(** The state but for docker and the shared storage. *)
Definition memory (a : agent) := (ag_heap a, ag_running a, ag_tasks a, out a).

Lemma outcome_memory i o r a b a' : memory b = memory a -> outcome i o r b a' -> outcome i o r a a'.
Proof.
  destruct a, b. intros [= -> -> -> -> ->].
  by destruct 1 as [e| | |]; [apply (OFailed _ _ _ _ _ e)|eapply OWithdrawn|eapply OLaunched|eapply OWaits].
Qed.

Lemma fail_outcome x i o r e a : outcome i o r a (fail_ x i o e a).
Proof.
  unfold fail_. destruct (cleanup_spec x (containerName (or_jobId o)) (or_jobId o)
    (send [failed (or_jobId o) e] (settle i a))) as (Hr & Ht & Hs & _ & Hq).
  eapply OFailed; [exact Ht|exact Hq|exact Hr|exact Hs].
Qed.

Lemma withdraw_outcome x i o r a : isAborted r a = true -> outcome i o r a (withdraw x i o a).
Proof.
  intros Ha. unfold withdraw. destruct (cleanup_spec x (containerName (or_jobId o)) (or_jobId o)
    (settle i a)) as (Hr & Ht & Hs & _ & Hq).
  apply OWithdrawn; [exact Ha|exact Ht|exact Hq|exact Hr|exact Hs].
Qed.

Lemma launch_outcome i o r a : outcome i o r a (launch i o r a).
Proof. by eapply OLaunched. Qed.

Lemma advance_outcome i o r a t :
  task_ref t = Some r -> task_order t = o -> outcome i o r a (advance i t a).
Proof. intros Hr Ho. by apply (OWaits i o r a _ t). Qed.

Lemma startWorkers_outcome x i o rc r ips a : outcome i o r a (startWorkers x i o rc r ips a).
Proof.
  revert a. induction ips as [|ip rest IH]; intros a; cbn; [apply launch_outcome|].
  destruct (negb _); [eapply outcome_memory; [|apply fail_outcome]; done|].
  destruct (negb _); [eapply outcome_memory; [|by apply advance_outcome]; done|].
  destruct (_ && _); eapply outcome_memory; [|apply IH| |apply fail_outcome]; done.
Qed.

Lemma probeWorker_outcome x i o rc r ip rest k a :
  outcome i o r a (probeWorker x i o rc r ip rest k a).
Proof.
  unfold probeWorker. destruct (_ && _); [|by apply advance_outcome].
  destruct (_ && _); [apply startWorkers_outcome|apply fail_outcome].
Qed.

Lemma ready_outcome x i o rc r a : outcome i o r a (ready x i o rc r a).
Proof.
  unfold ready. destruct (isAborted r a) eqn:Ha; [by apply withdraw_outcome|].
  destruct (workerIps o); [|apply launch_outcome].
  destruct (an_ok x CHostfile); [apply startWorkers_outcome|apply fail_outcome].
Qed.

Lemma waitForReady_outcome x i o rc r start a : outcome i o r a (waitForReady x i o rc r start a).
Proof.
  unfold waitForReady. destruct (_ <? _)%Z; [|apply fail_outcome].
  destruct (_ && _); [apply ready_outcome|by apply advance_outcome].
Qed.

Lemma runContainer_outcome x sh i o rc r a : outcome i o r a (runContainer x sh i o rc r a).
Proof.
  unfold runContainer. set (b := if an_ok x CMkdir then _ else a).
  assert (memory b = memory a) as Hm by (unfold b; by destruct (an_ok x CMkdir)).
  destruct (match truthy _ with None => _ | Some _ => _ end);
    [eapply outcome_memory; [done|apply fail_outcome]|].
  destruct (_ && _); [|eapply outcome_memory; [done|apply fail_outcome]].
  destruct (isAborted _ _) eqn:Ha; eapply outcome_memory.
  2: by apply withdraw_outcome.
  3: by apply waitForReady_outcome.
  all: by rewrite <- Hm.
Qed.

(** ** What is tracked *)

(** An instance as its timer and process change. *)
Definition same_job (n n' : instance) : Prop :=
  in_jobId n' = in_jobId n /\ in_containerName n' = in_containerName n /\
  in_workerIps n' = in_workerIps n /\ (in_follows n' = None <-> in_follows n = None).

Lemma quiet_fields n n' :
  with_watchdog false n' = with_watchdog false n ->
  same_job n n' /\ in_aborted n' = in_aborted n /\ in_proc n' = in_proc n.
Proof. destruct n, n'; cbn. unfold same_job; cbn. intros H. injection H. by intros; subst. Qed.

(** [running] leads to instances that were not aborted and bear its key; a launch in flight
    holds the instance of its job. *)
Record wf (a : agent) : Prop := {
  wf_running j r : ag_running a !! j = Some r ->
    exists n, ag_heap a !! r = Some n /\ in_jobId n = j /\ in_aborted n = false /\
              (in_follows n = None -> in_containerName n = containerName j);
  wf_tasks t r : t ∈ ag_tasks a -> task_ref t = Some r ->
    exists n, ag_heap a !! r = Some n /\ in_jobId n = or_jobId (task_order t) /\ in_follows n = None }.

☆ ☆ ☆ ☆

▶ [TASK ITEM]
From the entries above, print the lines beginning at the one with "[eapply outcome_memory; [done|apply" and stopping after the one with "(in_follows n = None", exactly as written and with nothing else.

▶ [FINAL ANSWER]
    [eapply outcome_memory; [done|apply fail_outcome]|].
  destruct (_ && _); [|eapply outcome_memory; [done|apply fail_outcome]].
  destruct (isAborted _ _) eqn:Ha; eapply outcome_memory.
  2: by apply withdraw_outcome.
  3: by apply waitForReady_outcome.
  all: by rewrite <- Hm.
Qed.

(** ** What is tracked *)

(** An instance as its timer and process change. *)
Definition same_job (n n' : instance) : Prop :=
  in_jobId n' = in_jobId n /\ in_containerName n' = in_containerName n /\
  in_workerIps n' = in_workerIps n /\ (in_follows n' = None <-> in_follows n = None).

Lemma quiet_fields n n' :
  with_watchdog false n' = with_watchdog false n ->
  same_job n n' /\ in_aborted n' = in_aborted n /\ in_proc n' = in_proc n.
Proof. destruct n, n'; cbn. unfold same_job; cbn. intros H. injection H. by intros; subst. Qed.

(** [running] leads to instances that were not aborted and bear its key; a launch in flight
    holds the instance of its job. *)
Record wf (a : agent) : Prop := {
  wf_running j r : ag_running a !! j = Some r ->
    exists n, ag_heap a !! r = Some n /\ in_jobId n = j /\ in_aborted n = false /\
              (in_follows n = None -> in_containerName n = containerName j);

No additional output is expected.